### [Required work]
From the listing below, copy only the lines running from the line that contains "Proof. intros. apply blank_internal_loop_eq;" to the line that contains "Lemma at_height_in_range n", both included.

### [Records for the exercise]

Definition compute_barrier_tree_hash (n_max : Z) (pk_entries : snapshot) : result string bytes :=
  n_max ← validate_barrier_n_max n_max;
  expected_len ← ok_or (v ← checked_mul n_max 2; checked_sub v 1) "barrier tree size overflow";
  fail_if (negb (len pk_entries =? expected_len)) "barrier tree size mismatch" ;;
  let leaf_base := sat_sub n_max 1 in
  compute_barrier_tree_hash_recursive TREE_FUEL 0 leaf_base n_max pk_entries.

Definition compute_revocation_roots_hash (revoked_since_root revoked_root : bytes) : result string bytes :=
  h_l "barrier/roots" (VArray [VBytes revoked_since_root; VBytes revoked_root]).

End TreeHash.

(** ** Well-formed trees *)

Definition tree_wf (n_max : Z) (snap : snapshot) : Prop :=
  validate_barrier_n_max n_max = Ok n_max /\ len snap = 2 * n_max - 1.

Definition leaf_node (n_max slot : Z) : Z := n_max - 1 + slot.

Lemma validate_barrier_n_max_spec n r :
  validate_barrier_n_max n = Ok r <-> r = n /\ exists d, 0 <= d <= 16 /\ n = 2 ^ d.
Proof.
  unfold validate_barrier_n_max, MAX_BARRIER_N_MAX. split.
  - intros H. inv_all. bool_prop. split; [done|].
    match goal with H : is_power_of_two _ = true |- _ =>
      apply is_power_of_two_spec in H as (d & Hd & ->) end.
    exists d. split; [|done]. split; [done|].
    apply (Z.pow_le_mono_r_iff 2); [by change (2 ^ 16) with 65536|lia|lia].
  - intros (-> & d & Hd & ->).
    assert (2 ^ d <= 65536) by (change 65536 with (2 ^ 16); apply Z.pow_le_mono_r; lia).
    assert (0 < 2 ^ d) by (apply Z.pow_pos_nonneg; lia).
    rewrite (proj2 (Z.eqb_neq (2 ^ d) 0)) by lia.
    rewrite (proj2 (is_power_of_two_spec (2 ^ d))) by (exists d; lia). cbn.
    rewrite (proj2 (Z.ltb_ge 65536 (2 ^ d))) by lia. done.
Qed.

(** The facts every lemma about a validated tree needs. *)
Lemma n_max_bounds n :
  validate_barrier_n_max n = Ok n ->
  n = 2 ^ Z.log2 n /\ 0 <= Z.log2 n <= 16 /\ 1 <= n <= 65536.
Proof.
  intros (_ & d & Hd & ->)%validate_barrier_n_max_spec. rewrite Z.log2_pow2 by lia.
  assert (0 < 2 ^ d) by (apply Z.pow_pos_nonneg; lia).
  assert (2 ^ d <= 65536) by (change 65536 with (2 ^ 16); apply Z.pow_le_mono_r; lia).
  split_and!; lia.
Qed.

Lemma leaf_log2 n slot :
  validate_barrier_n_max n = Ok n -> 0 <= slot < n ->
  Z.log2 (leaf_node n slot + 1) = Z.log2 n.
Proof.
  intros (Hn & Hd & _)%n_max_bounds Hs. unfold leaf_node.
  apply log2_level; [lia|]. rewrite Z.pow_add_r, Z.pow_1_r by lia. lia.
Qed.

Lemma leaf_sat n slot :
  1 <= n <= 65536 -> 0 <= slot <= U32_MAX -> sat_add (sat_sub n 1) slot = leaf_node n slot.
Proof. unfold sat_add, sat_sub, leaf_node, U64_MAX, U32_MAX. lia. Qed.

(** ** Paths *)

Lemma path_loop_enough fuel node :
  0 <= node -> Z.log2 (node + 1) <= Z.of_nat fuel -> node :: path_loop fuel node = path_of node.
Proof.
  revert node; induction fuel as [|fuel IH]; intros node Hn Hf; cbn [path_loop].
  - assert (node = 0) as ->; [|done].
    pose proof (Z.log2_nonneg (node + 1)). assert (Z.log2 (node + 1) = 0) as H0 by lia.
    apply Z.log2_null in H0. lia.
  - case_if; bool_prop; [by subst|]. rewrite path_of_step by lia. f_equal.
    apply IH; [apply Z.div_pos; lia|]. rewrite parent_succ, log2_half by lia. lia.
Qed.

Lemma log2_fuel node : 0 <= node <= U64_MAX -> Z.log2 (node + 1) < Z.of_nat TREE_FUEL.
Proof.
  intros. apply Z.log2_lt_pow2; [lia|]. change (Z.of_nat TREE_FUEL) with 65.
  unfold U64_MAX in *. lia.
Qed.

Lemma barrier_path_nodes_eq n slot :
  validate_barrier_n_max n = Ok n -> 0 <= slot < n ->
  barrier_path_nodes n slot = Ok (path_of (leaf_node n slot)).
Proof.
  intros Hv Hs. unfold barrier_path_nodes. rewrite Hv; cbn.
  rewrite (proj2 (Z.leb_gt n slot)) by lia. cbn [fail_if].
  pose proof (n_max_bounds n Hv) as (_ & _ & ?). cbn.
  rewrite leaf_sat by (unfold U32_MAX; lia). f_equal.
  apply path_loop_enough; [unfold leaf_node; lia|].
  pose proof (log2_fuel (leaf_node n slot)). unfold leaf_node, U64_MAX in *. lia.
Qed.

Lemma sibling_node_sib node : 0 < node -> sibling_node node = Some (sib (node + 1) - 1).
Proof.
  intros. unfold sibling_node, sib. rewrite (proj2 (Z.eqb_neq node 0)) by lia.
  destruct (node mod 2 =? 0) eqn:E1, ((node + 1) mod 2 =? 0) eqn:E2; bool_prop; f_equal; mlia.
Qed.

(** ** Blanking *)

Definition blanked (snap : snapshot) (nodes : list Z) : snapshot :=
  foldl (fun s i => vset s i []) snap nodes.

Lemma len_blanked snap nodes : len (blanked snap nodes) = len snap.
Proof.
  unfold blanked. revert snap; induction nodes as [|i nodes IH]; intros snap; cbn; [done|].
  by rewrite IH, len_vset.
Qed.

Lemma vget_blanked snap nodes i :
  vget (blanked snap nodes) i =
    if bool_decide (i ∈ nodes) then (fun _ => []) <$> vget snap i else vget snap i.
Proof.
  unfold blanked. revert snap; induction nodes as [|j nodes IH]; intros snap; cbn; [done|].
  rewrite IH. destruct (decide (i = j)) as [->|Hne].
  - rewrite (bool_decide_true (j ∈ j :: nodes)) by constructor.
    assert (vget (vset snap j []) j = (fun _ => []) <$> vget snap j) as ->.
    { destruct (vget snap j) as [x|] eqn:E; cbn.
      - apply vget_Some_range in E. by apply vget_vset_eq.
      - destruct (vget (vset snap j []) j) eqn:E'; [|done].
        apply vget_Some_range in E'. rewrite len_vset in E'.
        apply vget_is_Some in E' as [? ?]. congruence. }
    by destruct (vget snap j); cbn; case_if.
  - rewrite vget_vset_ne by done.
    case_if; bool_prop; case_if; bool_prop; set_solver.
Qed.

Lemma blanked_app snap l1 l2 : blanked snap (l1 ++ l2) = blanked (blanked snap l1) l2.
Proof. unfold blanked. apply foldl_app. Qed.

Lemma clear_node_ok snap node : 0 <= node < len snap -> clear_node snap node = Ok (vset snap node []).
Proof. intros H%vget_is_Some. destruct H as [x H]. unfold clear_node. by rewrite H. Qed.

Lemma blank_leaf_loop_eq fuel snap node :
  0 <= node < len snap -> Z.log2 (node + 1) < Z.of_nat fuel ->
  blank_leaf_loop fuel snap node = Ok (blanked snap (path_of node)).
Proof.
  revert snap node; induction fuel as [|fuel IH]; intros snap node Hn Hf; cbn [blank_leaf_loop].
  - pose proof (Z.log2_nonneg (node + 1)). lia.
  - rewrite clear_node_ok by done. cbn. case_if; bool_prop; [by subst|].
    rewrite path_of_step by lia. rewrite IH; [done| |rewrite parent_succ, log2_half by lia; lia].
    rewrite len_vset. split; [apply Z.div_pos; lia|]. apply Z.div_lt_upper_bound; lia.
Qed.

Lemma blank_internal_loop_eq fuel snap node :
  0 <= node < len snap -> Z.log2 (node + 1) < Z.of_nat fuel ->
  blank_internal_loop fuel snap node = Ok (blanked snap (tail (path_of node))).
Proof.
  revert snap node; induction fuel as [|fuel IH]; intros snap node Hn Hf; cbn [blank_internal_loop].
  - pose proof (Z.log2_nonneg (node + 1)). lia.
  - case_if; bool_prop; [|assert (node = 0) as -> by lia; done].
    rewrite path_of_step by lia. cbn [tail].
    assert (0 <= (node - 1) / 2 < node).
    { split; [apply Z.div_pos; lia|]. apply Z.div_lt_upper_bound; lia. }
    rewrite clear_node_ok by lia. cbn.
    rewrite IH; [|rewrite len_vset; lia|rewrite parent_succ, log2_half by lia; lia].
    f_equal. destruct (decide ((node - 1) / 2 = 0)) as [->|Hz]; [done|].
    rewrite (path_of_step ((node - 1) / 2)) by lia. done.
Qed.

Lemma blank_leaf_and_path_eq snap node :
  0 <= node < len snap -> len snap <= U64_MAX ->
  blank_leaf_and_path snap node = Ok (blanked snap (path_of node)).
Proof. intros. apply blank_leaf_loop_eq; [done|]. apply log2_fuel; lia. Qed.

Lemma blank_internal_path_from_leaf_eq snap node :
  0 <= node < len snap -> len snap <= U64_MAX ->
  blank_internal_path_from_leaf snap node = Ok (blanked snap (tail (path_of node))).
Proof. intros. apply blank_internal_loop_eq; [done|]. apply log2_fuel; lia. Qed.

(** ** Levels of a validated tree

    [at_height d h m]: node [m] (from one) of a tree with [2 ^ d] leaves has
    height [h], so its subtree has [2 ^ h] leaves. *)

Definition at_height (d : Z) (h : nat) (m : Z) : Prop :=
  0 < m /\ Z.of_nat h <= d /\ Z.log2 m = d - Z.of_nat h.

Lemma at_height_bounds d h m : at_height d h m -> 1 <= m < 2 ^ (d + 1).
Proof.
  intros (Hm & Hh & Hl). pose proof (level_log2 m Hm). split; [lia|].
  eapply Z.lt_le_trans; [apply H|]. apply Z.pow_le_mono_r; lia.
Qed.

Lemma at_height_children d h m :
  at_height d (S h) m -> at_height d h (2 * m) /\ at_height d h (2 * m + 1).
Proof.
  intros (Hm & Hh & Hl). unfold at_height. rewrite log2_double, log2_succ_double by done. lia.
Qed.

Lemma at_height_leaf d h m : at_height d h m -> (2 ^ d - 1 <=? m - 1) = bool_decide (h = 0%nat).
Proof.
  intros (Hm & Hh & Hl). pose proof (level_log2 m Hm) as Hb. rewrite Hl in Hb.
  destruct h as [|h].
  - rewrite bool_decide_true by done. apply Z.leb_le. rewrite Z.sub_0_r in Hb. lia.
  - rewrite bool_decide_false by done. apply Z.leb_gt.
    assert (2 ^ (d - Z.of_nat (S h) + 1) <= 2 ^ d); [apply Z.pow_le_mono_r; lia|lia].
Qed.

Lemma at_height_in_range n snap h m :
  tree_wf n snap -> at_height (Z.log2 n) h m ->
  0 <= m - 1 < len snap /\ m <= 131071.
Proof.
  intros [Hv Hl] Hm%at_height_bounds. destruct (n_max_bounds n Hv) as (Hn & Hd & ?).
  rewrite Z.pow_add_r, Z.pow_1_r, <- Hn in Hm by lia. lia.
Qed.

Lemma children_ok m : 1 <= m <= 131071 ->
  left_child (m - 1) = Some (2 * m - 1) /\ right_child (m - 1) = Some (2 * m + 1 - 1).
Proof.
  intros. unfold left_child, right_child, checked_mul, checked_add, U64_MAX.
  rewrite (proj2 (Z.leb_le _ _)) by lia. cbn.
  rewrite !(proj2 (Z.leb_le _ _)) by lia. split; f_equal; lia.
Qed.

Lemma at_height_root n : validate_barrier_n_max n = Ok n -> at_height (Z.log2 n) (Z.to_nat (Z.log2 n)) 1.
Proof. intros (_ & ? & _)%n_max_bounds. unfold at_height. rewrite Z2Nat.id by lia. cbn. lia. Qed.

Lemma at_height_fuel n h m : validate_barrier_n_max n = Ok n -> at_height (Z.log2 n) h m -> (h < TREE_FUEL)%nat.
Proof. intros (_ & ? & _)%n_max_bounds (_ & ? & _). unfold TREE_FUEL. lia. Qed.

#[global] Opaque TREE_FUEL.

(** ** Resolutions *)

(** The resolution by recursion on the height: the topmost non-blank nodes of
    the subtree, from left to right. *)
Fixpoint resolution (snap : snapshot) (h : nat) (m : Z) : list Z :=
  match vget snap (m - 1) with
  | None => []
  | Some (_ :: _) => [m - 1]
  | Some [] =>
      match h with
      | O => []
      | S h' => resolution snap h' (2 * m) ++ resolution snap h' (2 * m + 1)
      end
  end.

Lemma collect_resolution_loop_eq n snap fuel h m targets :
  tree_wf n snap -> at_height (Z.log2 n) h m -> (h < fuel)%nat ->
  collect_resolution_loop fuel snap (m - 1) (n - 1) targets = Ok (targets ++ resolution snap h m).
Proof.
  intros Hwf. revert h m targets. induction fuel as [|fuel IH]; intros h m targets Hm Hf; [lia|].
  cbn [collect_resolution_loop].
  destruct (at_height_in_range n snap h m Hwf Hm) as [Hr Hb].
  destruct (n_max_bounds n (proj1 Hwf)) as (Hn & Hd & _).
  pose proof (at_height_leaf _ _ _ Hm) as Hleaf. rewrite <- Hn in Hleaf.
  apply vget_is_Some in Hr as [pk Hpk]. rewrite Hpk, Hleaf.
  destruct h as [|h]; cbn [resolution]; rewrite Hpk; destruct pk; cbn; try done.
  - by rewrite app_nil_r.
  - destruct (children_ok m) as [-> ->]; [destruct Hm; lia|]. cbn.
    apply at_height_children in Hm as [Hl Hr].
    rewrite (IH h) by (done || lia). cbn. rewrite (IH h) by (done || lia).
    by rewrite (assoc_L (++)).
Qed.

Lemma collect_resolution_targets_spec n snap h m :
  tree_wf n snap -> at_height (Z.log2 n) h m ->
  collect_resolution_targets snap (m - 1) (n - 1) [] = Ok (resolution snap h m).
Proof.
  intros Hwf Hm. unfold collect_resolution_targets.
  rewrite (collect_resolution_loop_eq n snap _ h); [done|done|done|].
  eapply at_height_fuel; [apply Hwf|done].
Qed.

(** A target is a non-blank descendant of the node. *)
Lemma resolution_sound snap h m t :
  t ∈ resolution snap h m ->
  (exists pk, vget snap t = Some pk /\ pk <> []) /\
  exists j, 0 <= j <= Z.of_nat h /\ anc (t + 1) j = m.
Proof.
  revert m; induction h as [|h IH]; intros m; cbn [resolution];
    destruct (vget snap (m - 1)) as [[|b pk]|] eqn:E; try set_solver.
  - intros ->%list_elem_of_singleton. split; [eauto|]. exists 0. rewrite anc_0. lia.
  - intros [H|H]%elem_of_app; apply IH in H as (Hpk & j & Hj & Ha); (split; [done|]);
      exists (j + 1); (split; [lia|]); rewrite anc_succ, Ha by lia;
      [apply half_double|apply half_succ_double].
  - intros ->%list_elem_of_singleton. split; [eauto|]. exists 0. rewrite anc_0. lia.
Qed.

Lemma resolution_range snap h m t : t ∈ resolution snap h m -> 0 <= t < len snap.
Proof. intros ((pk & H & _) & _)%resolution_sound. by apply vget_Some_range in H. Qed.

### [Solution to the problem]
Proof. intros. apply blank_internal_loop_eq; [done|]. apply log2_fuel; lia. Qed.

(** ** Levels of a validated tree

    [at_height d h m]: node [m] (from one) of a tree with [2 ^ d] leaves has
    height [h], so its subtree has [2 ^ h] leaves. *)

Definition at_height (d : Z) (h : nat) (m : Z) : Prop :=
  0 < m /\ Z.of_nat h <= d /\ Z.log2 m = d - Z.of_nat h.

Lemma at_height_bounds d h m : at_height d h m -> 1 <= m < 2 ^ (d + 1).
Proof.
  intros (Hm & Hh & Hl). pose proof (level_log2 m Hm). split; [lia|].
  eapply Z.lt_le_trans; [apply H|]. apply Z.pow_le_mono_r; lia.
Qed.

Lemma at_height_children d h m :
  at_height d (S h) m -> at_height d h (2 * m) /\ at_height d h (2 * m + 1).
Proof.
  intros (Hm & Hh & Hl). unfold at_height. rewrite log2_double, log2_succ_double by done. lia.
Qed.

Lemma at_height_leaf d h m : at_height d h m -> (2 ^ d - 1 <=? m - 1) = bool_decide (h = 0%nat).
Proof.
  intros (Hm & Hh & Hl). pose proof (level_log2 m Hm) as Hb. rewrite Hl in Hb.
  destruct h as [|h].
  - rewrite bool_decide_true by done. apply Z.leb_le. rewrite Z.sub_0_r in Hb. lia.
  - rewrite bool_decide_false by done. apply Z.leb_gt.
    assert (2 ^ (d - Z.of_nat (S h) + 1) <= 2 ^ d); [apply Z.pow_le_mono_r; lia|lia].
Qed.

Lemma at_height_in_range n snap h m :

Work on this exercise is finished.